Description of the task: Could you print the entries below exactly, starting at the line that contains "Num (x + y)%Q" and stopping after the last one?

Extracted information:
(** * Voice finance tracker: recording lifecycle, transaction extraction,
      transcription endpoint and transaction store.

    A shallow embedding of
      - [parseTransactionFromText] and [POST] of the transcription route,
      - [startRecording] / [stopRecording] / [resetRecording] and the
        [onstop] handler of the voice recorder component,
      - [updateTransaction] / [removeTransaction] of the transaction store,
    together with the properties the specification states about them, and of
      - the other operations of the store ([addTransaction],
        [clearTransactions], [getTotalSpent], [getSpentByCategory],
        [getSpentThisMonth], [getSpentThisWeek]),
      - [handleSave] of the edit form and [handleTranscription] of the page,
      - [formatDuration] of the recorder,
    with the properties that the code itself shows.

    Modelling conventions.
      - A JavaScript string is a [list ascii]: one element per code unit, in
        the Latin-1 range.  Literals are written [str "..."].
      - A JavaScript number is a [number]: [NaN] or an exact rational.
        Binary rounding of doubles is not modelled; arithmetic is exact.
      - Regular expressions are kept as syntax trees and run by a
        backtracking matcher in continuation-passing style, the way
        ECMA-262 defines pattern semantics (greedy and lazy quantifiers,
        alternation in priority order, capture groups, [$] and [\b]).
      - Timers and asynchronous callbacks of the recorder are events of a
        labelled transition system over an explicit world state with a
        logical clock in milliseconds. *)

From Stdlib Require Import String Ascii List Bool Arith NArith ZArith QArith
  Qfield Qround Qminmax DecimalString DecimalN Lia Lqa.
Import ListNotations.

Set Implicit Arguments.
Close Scope Q_scope.

(* ===================================================================== *)
(** ** JavaScript strings and numbers *)
(* ===================================================================== *)

Module Js.

Definition jsstring := list ascii.

Definition str (s : string) : jsstring := list_ascii_of_string s.

Definition code (c : ascii) : nat := nat_of_ascii c.

Definition in_range (lo hi : nat) (c : ascii) : bool :=
  (lo <=? code c) && (code c <=? hi).

(** [\d] *)
Definition is_digit (c : ascii) : bool := in_range 48 57 c.

Definition is_upper (c : ascii) : bool := in_range 65 90 c.
Definition is_lower (c : ascii) : bool := in_range 97 122 c.

(** [[A-Za-z]] *)
Definition is_alpha (c : ascii) : bool := is_upper c || is_lower c.

(** [\w], the word characters that [\b] looks at. *)
Definition is_word (c : ascii) : bool :=
  is_alpha c || is_digit c || (code c =? 95).

(** [\s] and the characters [trim] strips: TAB, LF, VT, FF, CR, space and
    the no-break space. *)
Definition is_space (c : ascii) : bool :=
  in_range 9 13 c || (code c =? 32) || (code c =? 160).

(** [String.prototype.toLowerCase] on one code unit: A-Z and the Latin-1
    capitals (all of 192..222 but the multiplication sign 215). *)
Definition lower_char (c : ascii) : ascii :=
  if is_upper c || (in_range 192 222 c && negb (code c =? 215))
  then ascii_of_nat (code c + 32)
  else c.

Definition toLowerCase (s : jsstring) : jsstring := map lower_char s.

Definition ascii_eqb (a b : ascii) : bool := Ascii.eqb a b.

Fixpoint jsstring_eqb (a b : jsstring) : bool :=
  match a, b with
  | [], [] => true
  | x :: a', y :: b' => ascii_eqb x y && jsstring_eqb a' b'
  | _, _ => false
  end.

Fixpoint starts_with (p s : jsstring) : bool :=
  match p, s with
  | [], _ => true
  | x :: p', y :: s' => ascii_eqb x y && starts_with p' s'
  | _ :: _, [] => false
  end.

(** [s.includes(p)] *)
Fixpoint includes (s p : jsstring) : bool :=
  starts_with p s ||
  match s with
  | [] => false
  | _ :: s' => includes s' p
  end.

Fixpoint trimStart (s : jsstring) : jsstring :=
  match s with
  | c :: s' => if is_space c then trimStart s' else s
  | [] => []
  end.

(** [s.trim()] *)
Definition trim (s : jsstring) : jsstring :=
  rev (trimStart (rev (trimStart s))).

(** [s.substring(0, n)] *)
Definition substring0 (n : nat) (s : jsstring) : jsstring := firstn n s.

(** Numbers: [NaN] or an exact rational. *)
Inductive number : Type :=
| NaN
| Num (q : Q).

Definition num_add (a b : number) : number :=
  match a, b with
  | Num x, Num y => Num (x + y)%Q
  | _, _ => NaN
  end.

Definition num_mul (a b : number) : number :=
  match a, b with
  | Num x, Num y => Num (x * y)%Q
  | _, _ => NaN
  end.

Definition num_div (a b : number) : number :=
  match a, b with
  | Num x, Num y => if Qeq_bool y 0 then NaN else Num (x / y)%Q
  | _, _ => NaN
  end.

(** [a > b]; false as soon as one side is [NaN]. *)
Definition num_gt (a b : number) : bool :=
  match a, b with
  | Num x, Num y => negb (Qle_bool x y)
  | _, _ => false
  end.

(** [Math.round]: the nearest integer, halves towards plus infinity. *)
Definition Math_round (a : number) : number :=
  match a with
  | Num x => Num (inject_Z (Qfloor (x + (1 # 2))%Q))
  | NaN => NaN
  end.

Solution to this problem:
  | Num x, Num y => Num (x + y)%Q
  | _, _ => NaN
  end.

Definition num_mul (a b : number) : number :=
  match a, b with
  | Num x, Num y => Num (x * y)%Q
  | _, _ => NaN
  end.

Definition num_div (a b : number) : number :=
  match a, b with
  | Num x, Num y => if Qeq_bool y 0 then NaN else Num (x / y)%Q
  | _, _ => NaN
  end.

(** [a > b]; false as soon as one side is [NaN]. *)
Definition num_gt (a b : number) : bool :=
  match a, b with
  | Num x, Num y => negb (Qle_bool x y)
  | _, _ => false
  end.

(** [Math.round]: the nearest integer, halves towards plus infinity. *)
Definition Math_round (a : number) : number :=
  match a with
  | Num x => Num (inject_Z (Qfloor (x + (1 # 2))%Q))
  | NaN => NaN
  end.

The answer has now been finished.